WHAT TO PRODUCE - Copy, word for word, the lines of the entries below between the one with "one [%w] it" and the one with "err => Some err", inclusive, and leave out everything else.
__________
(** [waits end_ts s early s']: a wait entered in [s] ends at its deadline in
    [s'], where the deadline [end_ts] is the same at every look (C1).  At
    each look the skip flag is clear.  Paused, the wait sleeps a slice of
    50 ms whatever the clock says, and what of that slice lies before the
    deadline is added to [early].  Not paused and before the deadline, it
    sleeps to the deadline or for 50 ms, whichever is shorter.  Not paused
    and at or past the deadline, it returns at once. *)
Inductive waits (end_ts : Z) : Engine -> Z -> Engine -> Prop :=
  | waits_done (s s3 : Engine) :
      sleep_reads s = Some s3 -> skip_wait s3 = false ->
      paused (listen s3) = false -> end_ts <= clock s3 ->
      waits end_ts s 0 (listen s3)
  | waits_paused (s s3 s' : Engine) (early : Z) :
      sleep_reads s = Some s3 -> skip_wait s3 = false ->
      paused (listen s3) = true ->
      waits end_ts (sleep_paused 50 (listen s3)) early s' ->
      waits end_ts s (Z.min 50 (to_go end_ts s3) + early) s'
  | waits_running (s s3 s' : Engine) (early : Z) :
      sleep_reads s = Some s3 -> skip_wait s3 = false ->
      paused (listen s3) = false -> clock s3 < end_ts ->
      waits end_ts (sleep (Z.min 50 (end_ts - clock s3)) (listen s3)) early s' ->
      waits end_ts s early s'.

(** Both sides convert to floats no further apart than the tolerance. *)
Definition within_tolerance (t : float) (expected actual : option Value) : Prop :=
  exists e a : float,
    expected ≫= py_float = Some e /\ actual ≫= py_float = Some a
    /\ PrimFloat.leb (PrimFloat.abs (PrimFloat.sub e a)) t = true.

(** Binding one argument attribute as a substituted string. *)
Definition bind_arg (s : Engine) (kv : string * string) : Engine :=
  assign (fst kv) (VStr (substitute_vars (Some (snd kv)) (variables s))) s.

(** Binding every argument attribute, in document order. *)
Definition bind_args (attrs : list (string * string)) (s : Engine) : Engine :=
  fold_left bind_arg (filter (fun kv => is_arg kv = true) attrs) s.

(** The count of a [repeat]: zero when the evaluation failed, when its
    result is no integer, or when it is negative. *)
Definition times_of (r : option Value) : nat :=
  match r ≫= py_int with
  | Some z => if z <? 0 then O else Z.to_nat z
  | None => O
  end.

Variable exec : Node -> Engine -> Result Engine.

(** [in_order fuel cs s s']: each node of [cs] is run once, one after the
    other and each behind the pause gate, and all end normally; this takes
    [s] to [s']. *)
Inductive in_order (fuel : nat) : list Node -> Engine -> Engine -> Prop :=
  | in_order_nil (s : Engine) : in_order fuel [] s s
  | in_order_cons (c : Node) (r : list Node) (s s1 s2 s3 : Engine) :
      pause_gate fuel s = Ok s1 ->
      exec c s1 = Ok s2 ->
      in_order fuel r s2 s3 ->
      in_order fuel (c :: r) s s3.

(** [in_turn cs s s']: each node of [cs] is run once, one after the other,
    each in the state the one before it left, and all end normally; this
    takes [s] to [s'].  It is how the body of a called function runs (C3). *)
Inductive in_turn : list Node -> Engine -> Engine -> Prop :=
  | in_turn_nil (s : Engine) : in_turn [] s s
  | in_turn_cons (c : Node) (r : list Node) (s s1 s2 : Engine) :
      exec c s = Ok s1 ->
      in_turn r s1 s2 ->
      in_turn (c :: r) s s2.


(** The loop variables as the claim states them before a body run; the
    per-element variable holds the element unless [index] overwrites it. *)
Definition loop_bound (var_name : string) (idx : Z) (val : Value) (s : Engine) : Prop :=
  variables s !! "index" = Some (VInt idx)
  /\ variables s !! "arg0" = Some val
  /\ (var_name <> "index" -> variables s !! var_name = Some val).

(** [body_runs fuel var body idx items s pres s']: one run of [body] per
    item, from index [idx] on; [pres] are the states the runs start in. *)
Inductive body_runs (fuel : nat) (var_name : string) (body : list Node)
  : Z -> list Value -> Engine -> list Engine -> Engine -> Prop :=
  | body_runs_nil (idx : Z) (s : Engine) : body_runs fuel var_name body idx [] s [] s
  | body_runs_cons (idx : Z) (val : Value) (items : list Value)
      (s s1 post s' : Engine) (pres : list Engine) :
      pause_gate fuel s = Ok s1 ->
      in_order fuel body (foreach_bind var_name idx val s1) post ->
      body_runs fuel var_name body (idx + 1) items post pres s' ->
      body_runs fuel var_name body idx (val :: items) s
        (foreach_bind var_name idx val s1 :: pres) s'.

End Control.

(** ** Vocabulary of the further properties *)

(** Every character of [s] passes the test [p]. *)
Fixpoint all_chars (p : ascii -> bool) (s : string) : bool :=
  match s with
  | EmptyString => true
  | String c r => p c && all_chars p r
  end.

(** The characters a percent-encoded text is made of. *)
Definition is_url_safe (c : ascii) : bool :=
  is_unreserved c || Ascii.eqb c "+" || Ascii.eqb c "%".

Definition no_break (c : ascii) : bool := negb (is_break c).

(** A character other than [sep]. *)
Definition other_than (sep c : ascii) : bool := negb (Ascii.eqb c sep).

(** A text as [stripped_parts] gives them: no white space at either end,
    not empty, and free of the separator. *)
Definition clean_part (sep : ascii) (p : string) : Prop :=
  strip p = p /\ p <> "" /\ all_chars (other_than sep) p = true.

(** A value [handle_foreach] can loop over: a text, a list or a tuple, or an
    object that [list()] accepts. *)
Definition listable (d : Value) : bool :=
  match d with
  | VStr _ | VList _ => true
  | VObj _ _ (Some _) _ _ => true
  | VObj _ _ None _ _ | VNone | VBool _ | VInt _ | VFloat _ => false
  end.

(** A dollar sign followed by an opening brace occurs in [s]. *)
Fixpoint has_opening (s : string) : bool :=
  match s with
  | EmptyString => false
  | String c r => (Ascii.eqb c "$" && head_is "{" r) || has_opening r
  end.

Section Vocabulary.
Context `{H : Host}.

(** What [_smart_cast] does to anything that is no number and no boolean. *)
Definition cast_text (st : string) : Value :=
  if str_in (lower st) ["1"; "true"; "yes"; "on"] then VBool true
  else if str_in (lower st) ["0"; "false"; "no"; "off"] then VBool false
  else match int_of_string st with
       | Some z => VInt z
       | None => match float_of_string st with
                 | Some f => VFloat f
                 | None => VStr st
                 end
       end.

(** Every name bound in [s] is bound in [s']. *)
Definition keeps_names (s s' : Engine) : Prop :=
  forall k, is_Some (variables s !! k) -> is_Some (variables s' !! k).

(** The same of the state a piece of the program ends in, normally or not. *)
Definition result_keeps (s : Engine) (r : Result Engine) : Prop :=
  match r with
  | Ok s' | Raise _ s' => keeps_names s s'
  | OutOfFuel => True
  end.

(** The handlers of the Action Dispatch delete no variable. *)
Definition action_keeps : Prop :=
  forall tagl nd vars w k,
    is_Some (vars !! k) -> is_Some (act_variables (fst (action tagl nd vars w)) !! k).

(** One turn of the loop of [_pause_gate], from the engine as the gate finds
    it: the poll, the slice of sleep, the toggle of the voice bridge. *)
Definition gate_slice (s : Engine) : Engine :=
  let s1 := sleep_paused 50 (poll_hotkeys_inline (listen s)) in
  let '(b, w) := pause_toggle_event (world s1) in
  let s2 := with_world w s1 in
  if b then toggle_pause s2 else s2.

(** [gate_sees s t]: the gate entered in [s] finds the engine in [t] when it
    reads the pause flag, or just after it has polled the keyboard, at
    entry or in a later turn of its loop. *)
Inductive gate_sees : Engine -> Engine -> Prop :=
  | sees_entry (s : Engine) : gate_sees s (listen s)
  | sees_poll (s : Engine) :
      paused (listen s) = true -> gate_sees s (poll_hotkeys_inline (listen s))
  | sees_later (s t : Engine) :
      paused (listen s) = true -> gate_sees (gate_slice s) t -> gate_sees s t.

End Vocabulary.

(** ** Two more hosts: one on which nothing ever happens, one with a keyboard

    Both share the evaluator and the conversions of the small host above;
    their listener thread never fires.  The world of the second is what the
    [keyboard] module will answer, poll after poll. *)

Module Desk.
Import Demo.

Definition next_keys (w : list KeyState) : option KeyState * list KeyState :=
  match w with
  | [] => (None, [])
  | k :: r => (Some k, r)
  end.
__________
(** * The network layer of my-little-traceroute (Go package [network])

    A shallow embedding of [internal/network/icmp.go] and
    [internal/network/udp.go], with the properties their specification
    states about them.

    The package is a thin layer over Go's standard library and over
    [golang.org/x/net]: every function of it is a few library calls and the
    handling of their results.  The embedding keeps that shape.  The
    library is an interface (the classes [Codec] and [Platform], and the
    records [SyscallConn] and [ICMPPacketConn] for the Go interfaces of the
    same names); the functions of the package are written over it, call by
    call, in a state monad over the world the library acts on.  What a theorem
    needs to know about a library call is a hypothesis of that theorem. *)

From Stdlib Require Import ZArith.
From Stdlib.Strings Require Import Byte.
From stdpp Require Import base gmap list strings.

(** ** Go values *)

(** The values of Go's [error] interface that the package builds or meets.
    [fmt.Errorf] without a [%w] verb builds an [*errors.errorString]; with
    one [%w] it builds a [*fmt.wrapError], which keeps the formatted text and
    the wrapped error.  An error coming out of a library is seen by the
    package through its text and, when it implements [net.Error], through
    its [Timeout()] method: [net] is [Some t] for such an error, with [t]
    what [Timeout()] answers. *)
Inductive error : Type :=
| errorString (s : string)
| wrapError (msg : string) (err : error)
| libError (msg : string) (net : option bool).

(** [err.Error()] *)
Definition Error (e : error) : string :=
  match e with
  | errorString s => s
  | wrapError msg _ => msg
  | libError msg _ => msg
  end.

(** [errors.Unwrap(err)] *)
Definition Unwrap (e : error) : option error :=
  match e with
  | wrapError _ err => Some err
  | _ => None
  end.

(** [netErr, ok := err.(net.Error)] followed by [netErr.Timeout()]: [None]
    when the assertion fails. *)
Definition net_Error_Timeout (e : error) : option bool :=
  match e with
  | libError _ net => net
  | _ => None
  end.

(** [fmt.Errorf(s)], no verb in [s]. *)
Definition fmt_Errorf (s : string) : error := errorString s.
__________
RESPONSE TO THIS TASK -
    one [%w] it builds a [*fmt.wrapError], which keeps the formatted text and
    the wrapped error.  An error coming out of a library is seen by the
    package through its text and, when it implements [net.Error], through
    its [Timeout()] method: [net] is [Some t] for such an error, with [t]
    what [Timeout()] answers. *)
Inductive error : Type :=
| errorString (s : string)
| wrapError (msg : string) (err : error)
| libError (msg : string) (net : option bool).

(** [err.Error()] *)
Definition Error (e : error) : string :=
  match e with
  | errorString s => s
  | wrapError msg _ => msg
  | libError msg _ => msg
  end.

(** [errors.Unwrap(err)] *)
Definition Unwrap (e : error) : option error :=
  match e with
  | wrapError _ err => Some err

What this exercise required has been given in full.